# Bigger cage = more babies ?



## Capt Voodoo (Sep 15, 2009)

I have 2 set ups. Each has 4 females and one male. In the bigger cage the breeding goes on a lot faster. Can it be that the size of the cage plays a role here ??


----------



## DomLangowski (Oct 2, 2008)

I don't think it plays a big part to be honest,

Id say the smaller the cage the more chance the buck has of catching the doe. but it depends how fast and feisty the buck is to start with.


----------



## Jack Garcia (Oct 9, 2009)

The mother's genes affect how many babies more than any other factor.
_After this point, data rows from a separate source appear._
Lemma indexed_from_In {A} (l : list A) (start i : nat) (x : A) :
  In (i, x) (combine (seq start (List.length l)) l) <->
  (start <= i)%nat /\ nth_error l (i - start) = Some x.
Proof.
  revert start. induction l as [|y l IH]; intros start; simpl.
  - split; [contradiction|]. intros [_ H]. now destruct (i - start)%nat.
  - rewrite IH. split.
    + intros [[= <- <-]|[Hle Hnth]].
      * split; [lia|]. now rewrite Nat.sub_diag.
      * split; [lia|]. now replace (i - start)%nat with (S (i - S start)) by lia.
    + intros [Hle Hnth].
      destruct (i - start)%nat as [|k] eqn:Ek.
      * left. injection Hnth as ->. f_equal. lia.
      * right. split; [lia|].
        now replace (i - S start)%nat with k by lia.
Qed.

Lemma indexed_In {A} (l : list A) (i : nat) (x : A) :
  In (i, x) (indexed l) <-> nth_error l i = Some x.
Proof.
  unfold indexed. rewrite indexed_from_In, Nat.sub_0_r.
  split; [now intros [_ H] | intros H; split; [lia | exact H]].
Qed.

(** The comparator [(a, b) => key(a) - key(b)] on two finite keys. *)
Lemma keep_ascending (ka kb : Q) :
  negb (nltb (Fin 0) (nsub (Fin ka) (Fin kb))) = true <-> ka <= kb.
Proof.
  cbn [nsub nneg nadd nltb]. unfold Qltb. rewrite negb_involutive.
  rewrite Qle_bool_iff. split; intros H; lra.
Qed.
(** Over a local directory that mirrors the origin, [pull] changes
    nothing and calls neither [left_only] nor [diff]. *)
Lemma mirrored_walk (cwd : path) (t0 : node) (fuel : nat) :
  forall l r le re,
    lookup t0 l = Some (Dir le) -> lookup t0 r = Some (Dir re) ->
    mirrored le re ->
    still t0 no_residue (visit_dcmp cwd fuel pull_plain l r).
Proof.
  induction fuel as [|fuel IH]; intros l r le re Hl Hr Hmi.
  { intros s Hs; split; [exact Hs | apply adds_refl; reflexivity]. }
  inversion Hmi as [? ? Hall]; subst.
  cbn [visit_dcmp].
  apply still_bind.
  { apply still_same; [apply plain_phase0 | apply silent_phase0]. }
  intros [ll rl] (s & s' & Hs & E0); apply phase0_inv in E0.
  destruct E0 as (_ & le' & re' & Hl' & Hr' & -> & ->).
  rewrite Hs, Hl in Hl'; rewrite Hs, Hr in Hr'.
  injection Hl' as <-; injection Hr' as <-; cbn [fst snd].
  pose proof (phase1_listing le re) as P1.
  destruct (phase1 (listing le) (listing re)) as [[common lo] ro].
  destruct P1 as (Hco & Hlo & Hro & _).
  apply still_bind.
  { apply still_foreach; intros n Hn; exfalso.
    apply Hlo in Hn; destruct Hn as (H1 & H2 & H3).
    destruct (get_ent n le) as [c|] eqn:Ec; [|congruence].
    destruct (Hall n c H3 Ec) as (c' & Hc' & _); congruence. }
  intros _ _; apply still_bind.
  { apply still_foreach; intros n _.
    apply still_bind; [apply still_record; exact I | intros _ _].
    apply still_same; [reflexivity | apply silent_ret]. }
  intros _ _; apply still_bind.
  { apply still_same; [reflexivity | apply silent_query]. }
  intros t (s1 & s1' & Hs1 & Eq); injection Eq as <- _; rewrite Hs1.
  unfold phase2.
  assert (L : forall n, lookup t0 (l ++ [n]) = get_ent n le /\
                        lookup t0 (r ++ [n]) = get_ent n re).
  { intro n; split; apply lookup_child; assumption. }
  apply still_bind.
  { apply still_foreach; intros n Hn; exfalso.
    unfold phase3 in Hn; apply filter_In in Hn; destruct Hn as [Hn Hcmp].
    apply filter_In in Hn; destruct Hn as [Hc Hf].
    apply Hco in Hc; destruct Hc as (_ & _ & Hign).
    apply classify_file in Hf; destruct Hf as [(m & d & Fl) (m' & d' & Fr)].
    rewrite (cmp_files _ _ _ _ _ Fl Fr) in Hcmp.
    destruct (L n) as [Ll Lr]; rewrite Fl in Ll; rewrite Fr in Lr.
    destruct (Hall n (File m d) Hign (eq_sym Ll)) as (c' & Hc' & Hm).
    rewrite <- Lr in Hc'; injection Hc' as <-.
    inversion Hm as [? ? ? ? He| | |]; subst.
    rewrite He in Hcmp; discriminate. }
  intros _ _; apply still_bind; [apply still_record; exact I|].
  intros _ _; apply still_foreach; intros d Hd.
  apply filter_In in Hd; destruct Hd as [Hc Hd].
  apply Hco in Hc; destruct Hc as (_ & _ & Hign).
  apply classify_dir in Hd; destruct Hd as [[a Da] [b Db]].
  destruct (L d) as [Ll Lr]; rewrite Da in Ll; rewrite Db in Lr.
  destruct (Hall d (Dir a) Hign (eq_sym Ll)) as (c' & Hc' & Hm).
  rewrite <- Lr in Hc'; injection Hc' as <-.
  inversion Hm as [|? ? Hab| |]; subst.
  exact (IH (l ++ [d]) (r ++ [d]) a b Da Db Hab).
Qed.

(** X1.  The idempotence of [pull] (C8) where the sidecar copy has nothing to
    copy.  Take an asset pair whose origin and local folders are
    directories that lie apart, a working directory that is not the
    local folder or below it and holds no file [.meta], and fuel that
    covers the height of the origin folder.  A [pull] step for the pair
    (no clean, no preview) ends normally; a second step on the file
    system it leaves calls neither [left_only] nor [diff] at any level
    and changes nothing. *)
Theorem pull_twice_leaves_no_residue
    (cwd : path) (fuel fuel' : nat) (origin local : path) (le re : entries)
    (s : state) :
  lookup (fs s) origin = Some (Dir le) ->
  lookup (fs s) local = Some (Dir re) ->
  apart origin local ->
  isfile (fs s) (cwd ++ [".meta"]) = false ->
  prefix local (cwd ++ [".meta"]) = false ->
  height (Dir le) <= fuel ->
  let comparer := PullComparer false false in
  let run := fun f =>
    ok <- validate cwd comparer origin local ;;
    if negb ok then ret tt
    else visit_dcmp cwd f comparer origin local in
  let s1 := snd (run fuel s) in
  let s2 := snd (run fuel' (start (fs s1))) in
  fst (run fuel s) = Ok tt /\
  (forall e, In e (log s2) -> no_residue e) /\
  fs s2 = fs s1.
Proof.
  intros Hl Hr Hlr Hm Hmeta Hh comparer run s1 s2; subst comparer.
  assert (V : forall f t o g es es',
             lookup t origin = Some (Dir es) ->
             lookup t local = Some (Dir es') ->
             run f (mkState t o g) =
             visit_dcmp cwd f (PullComparer false false) origin local
               (mkState t o g)).
  { intros f t o g es es' H1 H2; unfold run.
    assert (Vt : validate cwd (PullComparer false false) origin local
                   (mkState t o g) = (Ok true, mkState t o g)).
    { unfold validate; step; unfold isdir; rewrite H2; cbn [negb].
      step; rewrite H1; reflexivity. }
    erewrite bind_ok by exact Vt; reflexivity. }
  destruct (pull_walk_holds cwd fuel origin local le re s Hl Hr Hlr Hm Hmeta Hh)
    as (s' & re' & E & F & R & Mi & _).
  assert (E1 : run fuel s = (Ok tt, s')).
  { destruct s as [t o g]; rewrite (V fuel t o g le re Hl Hr); exact E. }
  assert (Hl1 : lookup (fs s') origin = Some (Dir le))
    by (rewrite F; [exact Hl | apply apart_sym, Hlr]).
  subst s2 s1; rewrite E1; cbn [fst snd]; split; [reflexivity|].
  unfold start; rewrite (V fuel' (fs s') [] [] le re' Hl1 R).
  destruct (mirrored_walk cwd (fs s') fuel' origin local le re' Hl1 R Mi
              (mkState (fs s') [] []) eq_refl) as [Hfs (new & En & Fn)].
  split; [|exact Hfs].
  intros e He; unfold pull_plain in En; rewrite En in He; simpl in He.
  exact (proj1 (Forall_forall _ _) Fn e He).
Qed.
(** * Lumina-Sheets: tools/verify_page_descriptions.py

    A shallow embedding of the page-description checker and the proofs of
    its specification.  Python strings are sequences of Unicode code
    points; the regular expressions of the source are kept as syntax and
    run by a backtracking matcher with the priorities of Python's [re]
    module (leftmost match, greedy and lazy repetition, ordered
    alternation). *)

From Stdlib Require Import String Ascii.
From Stdlib Require Import List NArith ZArith Bool Arith Lia Permutation.
Import ListNotations.

Set Implicit Arguments.

(** ** Characters and strings *)

(** A character is a Unicode code point. *)
Definition char := N.
Bind Scope N_scope with char.

(** A Python [str]. *)
Definition str := list char.

(** A Python string literal, as the list of its code points. *)
Definition pystr (s : string) : str :=
  map N_of_ascii (list_ascii_of_string s).
Arguments pystr s%_string_scope.

(** A character literal: the first code point of the literal. *)
Definition chr (s : string) : char :=
  match pystr s with c :: _ => c | [] => 0%N end.
Arguments chr s%_string_scope.

(** [a == b], on characters and on strings. *)
Definition char_eqb (a b : char) : bool := N.eqb a b.

Fixpoint str_eqb (a b : str) : bool :=
  match a, b with
  | [], [] => true
  | x :: a', y :: b' => char_eqb x y && str_eqb a' b'
  | _, _ => false
  end.

(** The truth value of a Python sequence: an empty one is false. *)
Definition is_empty {A : Type} (s : list A) : bool :=
  match s with [] => true | _ :: _ => false end.

(** [lo <= c <= hi] *)
Definition in_range (lo hi c : char) : bool :=
  (N.leb lo c && N.leb c hi)%bool.

(** The ASCII classes [[A-Z]], [[a-z]] and [[0-9]]. *)
Definition is_ascii (c : char) : bool := N.ltb c 128.
Definition is_ascii_upper (c : char) : bool := in_range 65 90 c.
Definition is_ascii_lower (c : char) : bool := in_range 97 122 c.
Definition is_ascii_digit (c : char) : bool := in_range 48 57 c.

(** The class [[A-Za-z0-9]] of the source's patterns. *)
Definition is_alnum_ascii (c : char) : bool :=
  is_ascii_upper c || is_ascii_lower c || is_ascii_digit c.

(** [str.lower()] on an ASCII character. *)
Definition ascii_lower (c : char) : char :=
  if is_ascii_upper c then (c + 32)%N else c.

(** White space below 128, as CPython's [_Py_ascii_whitespace]: tab, line
    feed, vertical tab, form feed, carriage return, the separators
    0x1c-0x1f and the space. *)
Definition ascii_isspace (c : char) : bool :=
  in_range 9 13 c || in_range 28 31 c || N.eqb c 32.

(** ** String methods *)

Fixpoint drop_while (p : char -> bool) (s : str) : str :=
  match s with
  | [] => []
  | c :: t => if p c then drop_while p t else s
  end.

(** [s.strip(chars)], for the set of characters [p]. *)
Definition strip_by (p : char -> bool) (s : str) : str :=
  rev (drop_while p (rev (drop_while p s))).

(** [s.strip("-")] *)
Definition py_strip_chars (chars : str) (s : str) : str :=
  strip_by (fun c => existsb (char_eqb c) chars) s.

(** [s.startswith(p)], returning what follows the prefix. *)
Fixpoint strip_prefix (p s : str) : option str :=
  match p, s with
  | [], _ => Some s
  | _ :: _, [] => None
  | x :: p', y :: s' => if char_eqb x y then strip_prefix p' s' else None
  end.

Definition starts_with (p s : str) : bool :=
  match strip_prefix p s with Some _ => true | None => false end.

(** [s.endswith(p)] *)
Definition ends_with (p s : str) : bool := starts_with (rev p) (rev s).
Some inbred laboratory lines consistently have 3-4 pups, and other consistently have 18+. The cage size shouldn't matter much, if at all...


----------



## MarlaAlVutha (Nov 7, 2009)

My experience has been that when my mice are in one of the bigger boxes, it takes them MUCH longer to breed, if they do at all. I prefer to keep breeding pairs in the smaller boxes that have a nesting box of some kind and not much to play on. I keep the toys out because it seems the doe has less places to hide or get away from the buck.
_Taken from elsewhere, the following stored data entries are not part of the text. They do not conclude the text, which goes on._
(** Every registered listener was created with minimum separation [mr]. *)
Definition listenersWith (mr : Q) (w : World) : Prop :=
  Forall (fun l => Props.minRange (props (l_render l)) = mr) (pointerX w).

(** The two calls that one effective run of [updateThumbs] makes. *)
Definition resyncCalls (w : World) : list Call :=
  [updateSelectedRail;
   onValueChanged (InProps.low (inPropsRef w)) (InProps.high (inPropsRef w))
                  false].

(** [w'] differs from [w] at most in the thumb offsets and the calls made:
    the store, the gesture state, the pressed flag, the measured width and
    the listeners are the same. *)
Definition sameSession (w w' : World) : Prop :=
  inPropsRef w' = inPropsRef w
  /\ gestureStateRef w' = gestureStateRef w
  /\ isPressed w' = isPressed w
  /\ containerWidthRef w' = containerWidthRef w
  /\ pointerX w' = pointerX w.

(** ** Concrete inputs

    A slider over [0, 100] with step 1 and a thumb 20 wide; in a container
    120 wide the available space is 100, so a pixel offset and the value it
    stands for are the same number. *)

Definition props0 : Props.t := Props.mk 0 100 0 1 None None false false 0%nat.

Definition render0 : Render := mkRender props0 20 20 80 0%nat 0%nat.

(** The same render before the thumb has been measured. *)
Definition render_unmeasured : Render := mkRender props0 0 20 80 0%nat 0%nat.

Definition store0 : InProps.t := InProps.mk 20 80 0 100 1.

(** A slider at rest, never touched so far, whose store holds [low = 20],
    [high = 80] and whose container is [cw] wide. *)
Definition world0 (cw : Q) : World :=
  mkWorld store0 GestureState.initial false cw 0 0 [] [].

(** The session that a touch on the low thumb starts in [render0] when the
    container is 120 wide and starts at the left edge of the page. *)
Definition listener0 : Listener := mkListener render0 true 120 0.



(** [render0] with [disabled = true]. *)
Definition render_disabled : Render :=
  mkRender (Props.mk 0 100 0 1 None None false true 0%nat) 20 20 80 0%nat 0%nat.

(** A tap at 45 on the slider at rest, and the same tap released. *)
Definition world_dragging : World :=
  exec (onPanResponderGrant getValueForPosition_spec isLowCloser_spec
          render0 45 45 1) (world0 120).
Definition world_released : World :=
  exec (onPanResponderRelease render0) world_dragging.
(** X13.  The option buttons of game 3.  The buttons show the options
    in order and are disabled exactly while the question is locked.
    While it is open every button carries the class [mcq-btn false].
    Once it is locked exactly one button is marked [correct], the one
    whose text is the stored answer; at most one is marked [incorrect],
    and a button is so marked exactly when it is the one selected and
    its text is not the answer. *)
Theorem game3_marks_the_answer s q :
  reachable rs key s -> question s = Some q ->
  let shown := Game3View.buttons q (isAnswered s) (selectedOption s) in
  map Panel.text shown = options q /\
  Forall (fun button => Panel.disabled button = isAnswered s) shown /\
  (isAnswered s = false ->
   Forall (fun button => Panel.className button = "mcq-btn false") shown) /\
  (isAnswered s = true ->
   marked "mcq-btn correct" shown = 1%nat /\
   (marked "mcq-btn incorrect" shown <= 1)%nat /\
   Forall (fun button =>
             (Panel.className button = "mcq-btn correct"
              <-> Panel.text button = answer q) /\
             (Panel.className button = "mcq-btn incorrect"
              <-> Panel.text button <> answer q /\
                  selectedOption s = Some (Panel.text button)))
          shown).
Proof.
  intros Hreach Hq shown.
  destruct (game3_reachable_invariant s Hreach) as ([n Hq'] & _ & _).
  assert (q = fst (newQuestion rs n)) by congruence. subst q.
  destruct (game3_options_hold_answer_once rs n Hrs) as [Hnodup Hcount].
  set (q := fst (newQuestion rs n)) in *.
  subst shown. unfold Game3View.buttons. rewrite mapIndexed_constant.
  split; [rewrite map_map; cbn [Panel.text]; apply map_id |].
  split; [apply Forall_map, Forall_forall; intros opt _; reflexivity |].
  split.
  - intros Hopen. rewrite Hopen.
    apply Forall_map, Forall_forall. intros opt _. reflexivity.
  - intros Ha. rewrite Ha. unfold marked. rewrite !map_map. cbn [Panel.className].
    assert (Hsel : forall opt,
               Panel.sameString opt (selectedOption s) = true
               <-> selectedOption s = Some opt).
    { intros opt. unfold Panel.sameString.
      destruct (selectedOption s) as [w |]; [| split; discriminate].
      rewrite String.eqb_eq. split; congruence. }
    split; [| split].
    + rewrite (count_occ_map_iff _ _ string_dec (answer q)); [exact Hcount |].
      intros opt _. rewrite optionClass_correct. apply String.eqb_eq.
    + destruct (selectedOption s) as [w |] eqn:Esel.
      * transitivity (count_occ string_dec (options q) w).
        -- apply count_occ_map_le. intros opt _ H.
           apply optionClass_incorrect in H. destruct H as [_ H].
           apply Hsel in H. congruence.
        -- now apply NoDup_count_occ.
      * rewrite count_occ_map_none; [apply Nat.le_0_l |].
        intros opt _ H. apply optionClass_incorrect in H. destruct H as [_ H].
        apply Hsel in H. discriminate.
    + apply Forall_map, Forall_forall. intros opt _. cbn [Panel.className Panel.text].
      rewrite optionClass_correct, optionClass_incorrect, String.eqb_eq, Hsel.
      split; [reflexivity |].
      rewrite <- String.eqb_neq, <- Bool.not_true_iff_false. reflexivity.
Qed.
(** * The weather station: a Subject/Observer pipeline (weather_station.py)

    A shallow embedding of [src/weather_station.py].  The file has three
    parts:

    - Python's numbers ([int] and [float]) with the builtins the program
      uses: [+], [-], [*], [/], [<], [>], [min], [max], [round(x, 2)] and
      [float('inf')];
    - the classes of the program: [Subject]/[WeatherData], the base class
      [WeatherDataObserver] and the three displays, over an explicit store
      of objects, with exceptions and with standard output as a trace;
    - the properties of the specification. *)

From Stdlib Require Import ZArith Lia Bool String.
From Stdlib Require Import Floats.SpecFloat.
From stdpp Require Import base list.

Local Open Scope Z_scope.

(** ** Python numbers *)

(** A Python [float] is an IEEE 754 binary64 value; we use the Standard
    Library's [spec_float] with 53 bits of precision and [emax = 1024]. *)
Definition prec : Z := 53.
Definition emax : Z := 1024.

(** Exceptions the program can raise. *)
Inductive exn :=
| OverflowError
| ZeroDivisionError
| ValueError
| AttributeError.

(** The result of a call: a value, an exception, or (for the one loop of
    the program) the loop bound of the model exhausted. *)
Inductive outcome (A : Type) :=
| Ok (a : A)
| Raise (e : exn)
| OutOfFuel.
Arguments Ok {A} a.
Arguments Raise {A} e.
Arguments OutOfFuel {A}.
Lemma preserves_gets {A} (g : S -> A) : preserves P (gets g).
Proof. by intros s. Qed.

Lemma preserves_bind {A B} (m : M S A) (k : A -> M S B) :
  preserves P m -> (forall a, preserves P (k a)) -> preserves P (bind m k).
Proof.
  unfold preserves, bind. intros Hm Hk s Hs. specialize (Hm s Hs).
  destruct (m s) as [[a|] s']; cbn in *; [by apply Hk|done].
Qed.

Lemma preserves_try_bind {E A B} (m : M S (result E A)) (k : A -> M S (result E B)) :
  preserves P m -> (forall a, preserves P (k a)) -> preserves P (try_bind m k).
Proof. intros Hm Hk. apply preserves_bind; [done|]. intros []; [done|by intros s]. Qed.

Lemma preserves_when (c : bool) m : preserves P m -> preserves P (when c m).
Proof. destruct c; [done|by intros _ s]. Qed.

Lemma preserves_for_each {A} (l : list A) (g : A -> M S unit) :
  (forall x, preserves P (g x)) -> preserves P (for_each l g).
Proof.
  intros Hg. induction l; cbn; [by intros s|]. by apply preserves_bind.
Qed.

Lemma establishes_bind {A B} (m : M S A) (k : A -> M S B) :
  establishes P m -> (forall a, preserves P (k a)) -> establishes P (bind m k).
Proof.
  unfold establishes, bind. intros Hm Hk s. specialize (Hm s).
  destruct (m s) as [[a|] s']; cbn in *; [by apply Hk|done].
Qed.

(** A write does not panic, so what follows it runs. *)
Lemma establishes_modify_bind {B} g (k : M S B) :
  establishes P k -> establishes P (modify g ;;; k).
Proof. intros Hk s. apply Hk. Qed.
End preserves.

Create HintDb preserves.
#[export] Hint Resolve preserves_ret preserves_gets preserves_when
  preserves_for_each : preserves.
I have not experienced a noticable differnce in the number of babies between a small box and big box. I personally prefer to have them in a shorter smallish box when the pups are born. I move them to a larger box when they start moving around, and then to a nursery cage when they are 4 weeks that has a gazillion things to climb up on and in. I do not give the younger babies toys because it makes them harder to catch and in my opiion less social.

Brenn


----------



## moustress (Sep 25, 2009)

Maria, I agree completely about removing clutter from the 'honeymoon suite', but I don't think tank size matters. I've gone both ways, using a smallish plastic CritterCarrier for some, using 5 1/2 gallon for others. The only difference that I see comes with the buck regarding whether or not he has the right behaviors toward the doe. Bucks that chase and harass the doe have problems, where as bucks that groom and cuddle get 'er done. I also feel that you're right about having a doe in a smallish tank up until birth, and not cluttering whatever tank you use so the little ones don't learn to run and hide. Sometimes I use a nesting box in a tank for just the first week, and then remove it. Also, I don't put wheels in with litters of younglings, ever since I saw one go flying off to hit the plexiglass; it illuminated some deaths among the babies, and reinforced the need to use wheels with solid ng surfaces.
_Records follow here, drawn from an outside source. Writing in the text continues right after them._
(* ===== verification/Node.v ===== *)
(** * iceraft-node: the node

    Models [RaftNodeInner] of src/iceraft-node/src/node.rs: its state and every
    method, generic in the storage backend. A method runs under the node's
    mutex from start to end, so it is one step on the state. The methods'
    effects through shared handles (tasks spawned to send RPCs, replies on
    one-shot channels, entries handed to the application, metrics) are recorded
    in order in [effects]. *)

From Stdlib Require Import Lia Init.Byte.
From stdpp Require Import base numbers list option gmap sets fin_maps strings.
From S2P Require Import Prelude.
From S2P Require Import Core.
From S2P Require Import Proto.
From S2P Require Import Storage.
From S2P Require Import StateMachine.

(** ** Effects *)

Inductive Counter : Type :=
| elections_started
| votes_granted
| leader_changes
| append_entries_received
| entries_committed
| snapshots_installed.

Inductive Gauge : Type := current_term_gauge | commit_index_gauge.

(** [SpawnX peer req ..]: a task that sends [req] to [peer] and, if the
    transport answers, posts the answer to the node's own queue. *)
Inductive Effect : Type :=
| SpawnRequestVote (peer : NodeId) (req : RequestVoteRequest)
| SpawnAppendEntries (peer : NodeId) (req : AppendEntriesRequest)
    (req_last_index : LogIndex)
| SpawnInstallSnapshot (peer : NodeId) (req : InstallSnapshotRequest)
    (req_last_index : LogIndex)
| ProposalReply (tx : Sender) (r : raft_result LogIndex)
| LeaderReply (tx : Sender) (l : option NodeId)
| TermReply (tx : Sender) (t : Term)
| ReadIndexReply (tx : Sender) (r : raft_result LogIndex)
| ApplyEntry (e : LogEntry)
| MetricInc (c : Counter) (by_ : N)
| MetricSet (g : Gauge) (v : Z).
Lemma handle_vote_response_elect peer r n :
  wp (handle_vote_response peer r) (fun _ n' =>
    elect n' = observed_elect (rvr_term r) n \/ counted peer r n n') n.
Proof.
  unfold handle_vote_response. apply wp_bind, wp_gets. unfold observed_elect.
  destruct (N.ltb_spec (current_term (sm n)) (rvr_term r)) as [Hlt|Hle].
  { left. apply step_down_elect. }
  apply wp_bind, wp_gets. case_match eqn:Hg; [|by left].
  apply andb_true_iff in Hg as [Hg Hr]. apply bool_decide_eq_true in Hr.
  apply wp_bind, wp_modify. set (n1 := set_sm _ n).
  assert (elect n1 = (ballot n, Candidate, {[peer]} ∪ votes_received (sm n), votes_asked n))
    as Hn1 by (unfold elect, votes_asked, ballot, n1; cbn; congruence).
  assert (config n1 = config n) as Hc by done. clearbody n1.
  apply wp_bind, wp_gets, wp_bind, wp_gets. rewrite Hc.
  assert (ballot n1 = ballot n /\ role (sm n1) = Candidate /\
          votes_received (sm n1) = {[peer]} ∪ votes_received (sm n) /\
          votes_asked n1 = votes_asked n) as (Hb1 & Hr1 & Hv1 & Ha1)
    by (unfold elect in Hn1; repeat split; congruence).
  case_match eqn:Hq; [|apply wp_ret; right; repeat (split; [congruence|]); congruence].
  apply N.leb_le in Hq. eapply wp_mono; [apply win_election_elect|].
  cbn. intros _ n2 Hn2. right. unfold elect in Hn2.
  assert (ballot n2 = ballot n1 /\ votes_received (sm n2) = votes_received (sm n1) /\
          votes_asked n2 = votes_asked n1) as (Eb & Ev & Ea).
  { destruct Hn2; repeat split; unfold ballot in *; congruence. }
  unfold counted. rewrite Eb, Ev, Ea. by repeat split.
Qed.

(** What an input does to the election at a node. *)
Inductive elect_step (i : Input) n (n' : RaftNodeInner St) : Prop :=
| es_follower :
    role (sm n') = Follower -> votes_asked n' = votes_asked n -> elect_step i n n'
| es_same : standing n' = standing n -> elect_step i n n'
| es_elected :
    i = InElectionTimeout -> elected n n' ->
    ballot n' = (current_term (sm n) + 1, Some (cfg_id (config n))) ->
    elect_step i n n'
| es_counted peer r :
    i = InMessage (VoteResponse peer r) -> counted peer r n n' -> elect_step i n n'.

Lemma observed_elect_step i t n n' :
  elect n' = observed_elect t n -> elect_step i n n'.
Proof.
  unfold observed_elect. case_match.
  - intros He. apply es_follower; unfold stepped_down, elect in He; congruence.
  - intros He. by apply es_same, elect_standing.
Qed.

Lemma elect_keeps_step i n (m : M (RaftNodeInner St) unit) :
  keeps elect m -> elect_step i n (m n).2.
Proof. intros Hm. apply es_same, elect_standing, Hm. Qed.

Lemma handle_append_response_elect p li resp n :
  elect (handle_append_response p li resp n).2 = observed_elect (aer_term resp) n.
Proof.
  unfold handle_append_response, get_sm at 1, observed_elect. unfold bind at 1, gets.
  case_match; [apply step_down_elect|].
  match goal with |- elect (?m n).2 = _ => enough (keeps elect m) as Hk by apply Hk end.
  by node_keeps.
Qed.

Lemma handle_snapshot_response_elect p li resp n :
  elect (handle_snapshot_response p li resp n).2 = observed_elect (isr_term resp) n.
Proof.
  unfold handle_snapshot_response, get_sm at 1, observed_elect. unfold bind at 1, gets.
  case_match; [apply step_down_elect|].
  match goal with |- elect (?m n).2 = _ => enough (keeps elect m) as Hk by apply Hk end.
  by node_keeps.
Qed.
You're new! I just noticed...posting before I finish my first cup of coffee...welcome!! *yawn* Welcome!


----------



## MarlaAlVutha (Nov 7, 2009)

Thank you for the welcome. 

I like to give all my does a nesting box, but none of them actually deliver in the box, and most dont use it at all after the pups are born. All of my critters are a little odd anyways. *laughs*

Brenn


----------



## Jack Garcia (Oct 9, 2009)

I know you're used to being called, Tracey, but Maria? :lol:


----------



## moustress (Sep 25, 2009)

Iz you Marla or Maria? It looks like Marla to me me today; maybe I need new glasses.


----------



## Lime Green Mouse (Nov 13, 2009)

If the groups in the smaller cages aren't overcrowded, then it shouldn't make much of a difference, no. As long as the buck has scented all the territory, he'll feel comfortable getting cozy with the does. If they're a little cramped for space, though, in your smaller cages, stress could be affecting their willingness to copulate. Sex comes second to comfort for them, so if they're stressed out for any reason they won't give you litters as frequently. You could try giving them things to climb on and in, to try and increase the surface area in the cage where mice can be, and see if that increases your rates. Usually, though, in my experience so far, some bucks are just more eager breeders than others.


----------